= Jacobo Grinberg =

Mexican pseudoscientist, neurophysiologist and psychologist
Jacobo Grinberg Zylberbaum (born Mexico City in 1946) was a Mexican neurophysiologist and psychologist. He studied Mexican shamanism, Eastern disciplines, meditation, astrology and telepathy through the scientific method. He wrote more than 50 books about these subjects. Grinberg disappeared in December 1994.

== Biography ==
Jacobo Grinberg Zylberbaum was born in Mexico City in 1946. Grinberg decided to study the human mind when he was 12 years old, after his mother died from a brain tumor. He studied psychology at the Faculty of Psychology of UNAM.
In 1970, he went to New York City to study psychophysiology at the Brain Research Institute. He earned a Ph.D. at the E. Roy John Laboratory. His doctoral research focused on the electrophysiological effects of geometric stimuli on the human brain.

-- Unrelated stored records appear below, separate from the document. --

(** Witness of C2: a snap on a controller with two viewers; the first
    viewer echoes nothing, the second one a fragment.  The export is
    reported by the second echo and by none before. *)
Lemma export_reported_once_all_fragments_in_witness :
  let self := mk_viewer "Testing" (Some (mk_ui false [Data0D; Data0D]))
                [Data0D; Data0D] [Data0D; Data0D] default_settings
                false false false false (Qc_of_Z 0) 0 None None None false false 0 [] in
  let data := batch0D 5 ++ batch0D 6 in
  let s1 := fst (@show_data spec_ops self (Qc_of_Z 0) (Qc_of_Z 0) data) in
  let fragments := [[]; batch0D 7] in
  grab_dones (snd (@show_data spec_ops self (Qc_of_Z 0) (Qc_of_Z 0) data)) = [] ∧
  ∃ l e s2 outs e',
    heap s1 !! l = Some e ∧
    get_data_from_viewers s1 fragments = (s2, outs) ∧
    grab_dones <$> outs = replicate (length fragments - 1) [] ++ [[(l, Some e')]] ∧
    dte_fragments e'
    = dte_fragments e ++ (tagged s1 <$> filter (λ f, f ≠ []) fragments) ∧
    dte_data e' = dte_data e.
Proof.
  intros self data s1 fragments.
  assert (Hr : raised (snd (@show_data spec_ops self (Qc_of_Z 0) (Qc_of_Z 0) data))
               = false) by (vm_compute; reflexivity).
  assert (Hwf : background_in_store self) by (intros lb [=]).
  destruct (@export_reported_once_all_fragments_in spec_ops self
              (Qc_of_Z 0) (Qc_of_Z 0) data Hr Hwf) as [_ H].
  destruct (H ltac:(vm_compute; reflexivity)) as [Hg (l & e & Hl & He & Hoff & Hecho)].
  split; [exact Hg|].
  destruct (Hecho fragments ltac:(vm_compute; lia) ltac:(vm_compute; reflexivity))
    as (s2 & outs & e' & Hrun & Hout & Hf & Hd & _).
  exists l, e, s2, outs, e'. by split_and!.
Defined.

(** Counterexample to C2 as stated (K = 0): a controller with a UI and no
    viewer receives an empty batch.  The display branch is taken, nothing
    is raised, no export is reported by [show_data], and no echo that might
    still arrive reports one. *)
Lemma no_viewer_no_report :
  let self := mk_viewer "Testing" (Some (mk_ui false [])) [] [] default_settings
                false false false false (Qc_of_Z 0) 0 None None None false false 0 [] in
  let r := @show_data spec_ops self (Qc_of_Z 0) (Qc_of_Z 0) [] in
  length (_viewers (fst r)) = 0%nat ∧
  raised (snd r) = false ∧
  grab_dones (snd r) = [] ∧
  ∀ echoes, Forall (λ out, grab_dones out = [] ∧ saved out = [])
                   (snd (get_data_from_viewers (fst r) echoes)).
Proof.
  intros self r.
  split; [vm_compute; reflexivity|]. split; [vm_compute; reflexivity|].
  split; [vm_compute; reflexivity|].
  intros echoes. apply get_data_from_viewers_silent. vm_compute. discriminate.
Qed.

(** ** Background capture and subtraction *)

Section Background.

Context `{ops : Foreign}.

(** What [take_bkg] leaves of the controller. *)
Lemma take_bkg_armed (self : DAQ_Viewer) (t0 now : Qc) :
  let armed := fst (take_bkg self t0) in
  _take_bkg armed = true ∧
  displays armed now = bool_decide (is_Some (ui self)) && show_data_setting (settings self) ∧
  _do_bkg armed = _do_bkg self ∧
  title armed = title self ∧
  settings armed = settings self.
Proof.
  destruct self as [ti u vs vt se gr db tb gd st rd bk cd de ds tcp icg hp].
  unfold take_bkg, grab_data, displays, refresh_block. cbn.
  split_and!; try done.
  rewrite andb_true_r. f_equal. apply bool_decide_ext. by rewrite fmap_is_Some.
Qed.

(** An echo changes the fragments of the open export and nothing else
    on the heap; what it reports or saves is that export. *)
Lemma get_data_from_viewer_keeps (self : DAQ_Viewer) (l : nat) (e : DataToExport)
    (fragment : list DataFromPlugins) :
  _data_to_save_export self = Some l →
  heap self !! l = Some e →
  ∃ s' out,
    _get_data_from_viewer self fragment = (s', out) ∧
    _data_to_save_export s' = Some l ∧
    heap s' !! l = Some (appended self e fragment) ∧
    title s' = title self ∧
    _bkg s' = _bkg self ∧
    (∀ l0, l0 ≠ l → heap s' !! l0 = heap self !! l0) ∧
    (∀ x, x ∈ grab_dones out ++ saved out → x = (l, Some (appended self e fragment))).
Proof.
  intros Hl He.
  destruct self as [ti u vs vt se gr db tb gd st rd bk cd de ds tcp icg hp].
  simpl in Hl, He. subst de.
  unfold _get_data_from_viewer, viewers, emit_grab_done, _save_export_data, appended,
    tagged.
  simpl.
  case_decide as Hf; simpl; destruct u as [u|]; simpl;
    try case_decide; simpl; try destruct ds; simpl;
    eexists _, _; (split; [reflexivity|]); simpl;
    rewrite ?list_lookup_alter, ?He; rewrite ?decide_True by done; simpl;
    (split; [reflexivity|]); (split; [reflexivity|]); (split; [reflexivity|]);
    (split; [reflexivity|]);
    (split; [intros l0 Hne; rewrite ?list_lookup_alter;
             rewrite ?decide_False by done; reflexivity|]);
    intros x Hx; repeat (apply elem_of_cons in Hx as [-> | Hx]; [reflexivity|]);
    by apply elem_of_nil in Hx.
Qed.

Lemma get_data_from_viewers_keep (fragments : list (list DataFromPlugins)) (l : nat) :
  ∀ (self : DAQ_Viewer) (e : DataToExport),
    _data_to_save_export self = Some l →
    heap self !! l = Some e →
    _bkg (fst (get_data_from_viewers self fragments)) = _bkg self ∧
    (∀ l0, l0 ≠ l →
       heap (fst (get_data_from_viewers self fragments)) !! l0 = heap self !! l0) ∧
    Forall (λ out, ∀ x, x ∈ grab_dones out ++ saved out →
                        ∃ k, k `prefix_of` fragments ∧
                             x = (l, Some (foldl (appended self) e k)))
           (snd (get_data_from_viewers self fragments)).
Proof.
  induction fragments as [|f rest IH]; intros self e Hl He; simpl.
  - split_and!; [done|done|constructor].
  - destruct (get_data_from_viewer_keeps self l e f Hl He)
      as (s1 & out & -> & Hl1 & He1 & Ht1 & Hb1 & Hh1 & Hx1).
    destruct (IH s1 (appended self e f) Hl1 He1) as (Hb & Hh & Hall).
    assert (Happ : appended s1 = appended self)
      by (unfold appended, tagged; by rewrite Ht1).
    destruct (get_data_from_viewers s1 rest) as [s2 outs]. simpl in *.
    split_and!.
    + congruence.
    + intros l0 Hne. rewrite Hh by done. by apply Hh1.
    + constructor.
      * intros x Hx. rewrite (Hx1 x Hx). exists [f]. split; [|done].
        by apply prefix_cons, prefix_nil.
      * eapply Forall_impl; [exact Hall|]. simpl.
        intros o Ho x Hx. destruct (Ho x Hx) as (k & Hk & ->).
        exists (f :: k). split; [by apply prefix_cons|]. by rewrite Happ.
Qed.

(** Echoes leave the Background alone. *)
Lemma get_data_from_viewers_background (fragments : list (list DataFromPlugins))
    (self : DAQ_Viewer) (l : nat) (e : DataToExport) :
  _data_to_save_export self = Some l →
  heap self !! l = Some e →
  (∀ lb, _bkg self = Some lb → lb ≠ l) →
  stored_background (fst (get_data_from_viewers self fragments)) = stored_background self.
Proof.
  intros Hl He Hne.
  destruct (get_data_from_viewers_keep fragments l self e Hl He) as (Hb & Hh & _).
  unfold stored_background. rewrite Hb.
  destruct (_bkg self) as [lb|] eqn:E; [|done]. cbn. apply Hh. by apply Hne.
Qed.

End Background.

(** C7 (as amended).  After [take_bkg] has armed the one-shot flag, the
    next call of [show_data] that raises nothing clears the flag and stores
    as the Background a deep copy of the export it builds, a new object
    distinct from the export; with live averaging off the export holds the
    incoming batch.  The batch is not held back.  With a UI and showing
    enabled it is handed to the viewers: as it is when background
    subtraction is off, and after the Background just captured has been
    subtracted from it (the batch minus itself) when subtraction is on, the
    Background then holding what [-=] left in its right operand.  Without
    display the export is reported at once on [grab_done_signal]. *)
Theorem background_captured_batch_still_shown `{ops : Foreign}
    (self : DAQ_Viewer) (t0 now now' : Qc) (data : list DataFromPlugins) :
  let armed := fst (take_bkg self t0) in
  raised (snd (show_data armed now now' data)) = false →
  _take_bkg armed = true ∧
  ∃ s1 out l lb e,
    show_data armed now now' data = (s1, out) ∧
    _take_bkg s1 = false ∧
    _data_to_save_export s1 = Some l ∧
    heap s1 !! l = Some e ∧
    (live_averaging (settings self) = false → e = mk_dte (title self) data []) ∧
    _bkg s1 = Some lb ∧
    lb ≠ l ∧
    if bool_decide (is_Some (ui self)) && show_data_setting (settings self) then
      grab_dones out = [] ∧
      if _do_bkg self then
        ∃ r, fst (dte_subtract e e) = Some r ∧
             shown out = dte_data r ∧
             heap s1 !! lb = Some (snd (dte_subtract e e))
      else shown out = dte_data e ∧ heap s1 !! lb = Some e
    else
      shown out = [] ∧ grab_dones out = [(l, Some e)] ∧ heap s1 !! lb = Some e.
Proof.
  intros armed Hr.
  destruct (take_bkg_armed self t0 now) as (Ht & Hd & Hdb & Hti & Hse).
  fold armed in Ht, Hd, Hdb, Hti, Hse.
  split; [exact Ht|].
  destruct (show_data_outcome armed now now' data Hr)
    as (s1 & out & l & e & Hrun & H1 & H2 & H3 & _ & H4 & _ & _ & _ & Hoff & Hout).
  { intros Hf. congruence. }
  cbn zeta in Hout. rewrite Ht, Hd, Hdb in Hout.
  assert (Hbk : ∀ c, stored_background s1 = Some c →
                ∃ lb, _bkg s1 = Some lb ∧ lb ≠ l ∧ heap s1 !! lb = Some c).
  { unfold stored_background. intros c Hc.
    destruct (_bkg s1) as [lb|] eqn:E; [|discriminate].
    exists lb. split; [done|]. split; [by apply H4|exact Hc]. }
  destruct (bool_decide (is_Some (ui self)) && show_data_setting (settings self)).
  - destruct Hout as (_ & _ & Hg & _ & Hout).
    destruct (_do_bkg self).
    + destruct Hout as (r & Hr1 & Hr2 & Hr3).
      destruct (Hbk _ Hr3) as (lb & Hlb & Hne & Hc).
      exists s1, out, l, lb, e. split_and!; try done.
      exists r. by split_and!.
    + destruct Hout as (Hs & Hb).
      destruct (Hbk _ Hb) as (lb & Hlb & Hne & Hc).
      exists s1, out, l, lb, e. by split_and!.
  - destruct Hout as (_ & Hs & Hg & _ & Hb).
    destruct (Hbk _ Hb) as (lb & Hlb & Hne & Hc).
    exists s1, out, l, lb, e. by split_and!.
Qed.

(** Witness of C7: a controller with a UI and one viewer, subtraction
    off. *)
Lemma background_captured_batch_still_shown_witness :
  let armed := fst (take_bkg viewer_with_ui (Qc_of_Z 0)) in
  _take_bkg armed = true ∧
  ∃ s1 out l lb e,
    @show_data spec_ops armed (Qc_of_Z 1) (Qc_of_Z 1) (batch0D 5) = (s1, out) ∧
    _take_bkg s1 = false ∧
    _data_to_save_export s1 = Some l ∧
    heap s1 !! l = Some e ∧
    (live_averaging (settings viewer_with_ui) = false →
     e = mk_dte (title viewer_with_ui) (batch0D 5) []) ∧
    _bkg s1 = Some lb ∧
    lb ≠ l ∧
    grab_dones out = [] ∧ shown out = dte_data e ∧ heap s1 !! lb = Some e.
Proof.
  intros armed.
  exact (@background_captured_batch_still_shown spec_ops viewer_with_ui
           (Qc_of_Z 0) (Qc_of_Z 1) (Qc_of_Z 1) (batch0D 5) eq_refl).
Defined.

(** Counterexample to C7 as stated: the batch that is captured as the
    Background is also handed to the viewer. *)
Lemma background_batch_is_shown :
  let armed := fst (take_bkg viewer_with_ui (Qc_of_Z 0)) in
  let r := @show_data spec_ops armed (Qc_of_Z 1) (Qc_of_Z 1) (batch0D 5) in
  _take_bkg armed = true ∧
  (dte_data <$> (_bkg (fst r) ≫= (heap (fst r) !!.))) = Some (batch0D 5) ∧
  viewer_show_data 0 (mk_dfp "CH0" Data0D "" [[Qc_of_Z 5]]) ∈ snd r ∧
  shown (snd r) = batch0D 5.
Proof.
  cbv zeta. split; [reflexivity|]. split; [vm_compute; reflexivity|].
  split; [|vm_compute; reflexivity].
  apply list_elem_of_In. vm_compute. tauto.
Qed.

(** C10.  Take a call of [show_data] that raises nothing, with background
    subtraction enabled and a Background stored.  The Background [bk] in
    force for the batch is the stored one, or the copy of the export just
    captured when [take_bkg] had armed the flag.
    - The export [e] built from the batch (the batch itself when live
      averaging is off) is what the controller holds afterwards.
    - When the batch is displayed, the viewers receive the data of the
      difference, computed by [-=] in the deep copy made for them; nothing
      is reported or saved by the call, and the Background holds what [-=]
      left in its right operand.
    - When it is not displayed (showing off, no UI, refresh not due) the
      viewers receive nothing, the export [e] itself is reported on
      [grab_done_signal] and handed to saving when a save is pending, and
      the Background holds [bk].
    - Whatever is reported or saved afterwards, by any echoes of the
      viewers, is the export [e] with fragments appended to it, its data
      being those of [e], and the echoes leave the Background as it is. *)
Theorem subtraction_only_in_the_displayed_copy `{ops : Foreign}
    (self : DAQ_Viewer) (now now' : Qc) (data : list DataFromPlugins)
    (lb : nat) (b : DataToExport) :
  _do_bkg self = true →
  _bkg self = Some lb →
  heap self !! lb = Some b →
  raised (snd (show_data self now now' data)) = false →
  ∃ s1 out l e,
    show_data self now now' data = (s1, out) ∧
    _data_to_save_export s1 = Some l ∧
    heap s1 !! l = Some e ∧
    (live_averaging (settings self) = false → e = mk_dte (title self) data []) ∧
    let bk := if _take_bkg self then e else b in
    (if displays self now then
       (∃ r, fst (dte_subtract e bk) = Some r ∧ shown out = dte_data r) ∧
       grab_dones out = [] ∧ saved out = [] ∧
       stored_background s1 = Some (snd (dte_subtract e bk))
     else
       shown out = [] ∧
       grab_dones out = [(l, Some e)] ∧
       saved out = (if _do_save_data self then [(l, Some e)] else []) ∧
       stored_background s1 = Some bk) ∧
    ∀ fragments : list (list DataFromPlugins),
      stored_background (fst (get_data_from_viewers s1 fragments)) = stored_background s1 ∧
      Forall (λ o, ∀ x, x ∈ grab_dones o ++ saved o →
                        ∃ k, k `prefix_of` fragments ∧
                             x = (l, Some (foldl (appended s1) e k)) ∧
                             dte_data (foldl (appended s1) e k) = dte_data e)
             (snd (get_data_from_viewers s1 fragments)).
Proof.
  intros Hdb Hbk Hb Hr.
  assert (Hwf : _take_bkg self = false → background_in_store self).
  { intros _ lb' Hlb'. rewrite Hbk in Hlb'. injection Hlb' as <-.
    by eapply lookup_lt_Some. }
  destruct (show_data_outcome self now now' data Hr Hwf)
    as (s1 & out & l & e & Hrun & H1 & H2 & H3 & _ & H4 & _ & _ & _ & Hoff & Hout).
  cbn zeta in Hout. rewrite Hdb in Hout.
  assert (Hsb : stored_background self = Some b)
    by (unfold stored_background; rewrite Hbk; exact Hb).
  rewrite Hsb in Hout.
  exists s1, out, l, e. split_and!; try done.
  cbn zeta. split.
  - destruct (displays self now).
    + destruct Hout as (_ & _ & Hg & Hs & Hout).
      destruct (_take_bkg self); destruct Hout as (r & Hr1 & Hr2 & Hr3);
        (split_and!; [by exists r|done|done|done]).
    + destruct Hout as (_ & Hs & Hg & Hsv & Hbg).
      destruct (_take_bkg self); by split_and!.
  - intros fragments. split.
    + by apply (get_data_from_viewers_background fragments s1 l e).
    + eapply Forall_impl; [by apply (get_data_from_viewers_keep fragments l s1 e)|].
      simpl. intros o Ho x Hx. destruct (Ho x Hx) as (k & Hk & ->).
      exists k. split_and!; try done.
      by destruct (appended_fragments s1 k e) as (_ & ? & _).
Qed.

When he went back to Mexico,
he founded a laboratory of psychophysiology at the Universidad Anáhuac. He installed another laboratory of this kind in UNAM in the late 1970s. He founded the Instituto Nacional para el Estudio de la Conciencia (INPEC) in 1987, financed by UNAM and CONACYT. Jacobo published several of his books through INPEC. Grinberg wrote more than 50 books about brain activity, witchcraft, shamanism, telepathy, and meditation.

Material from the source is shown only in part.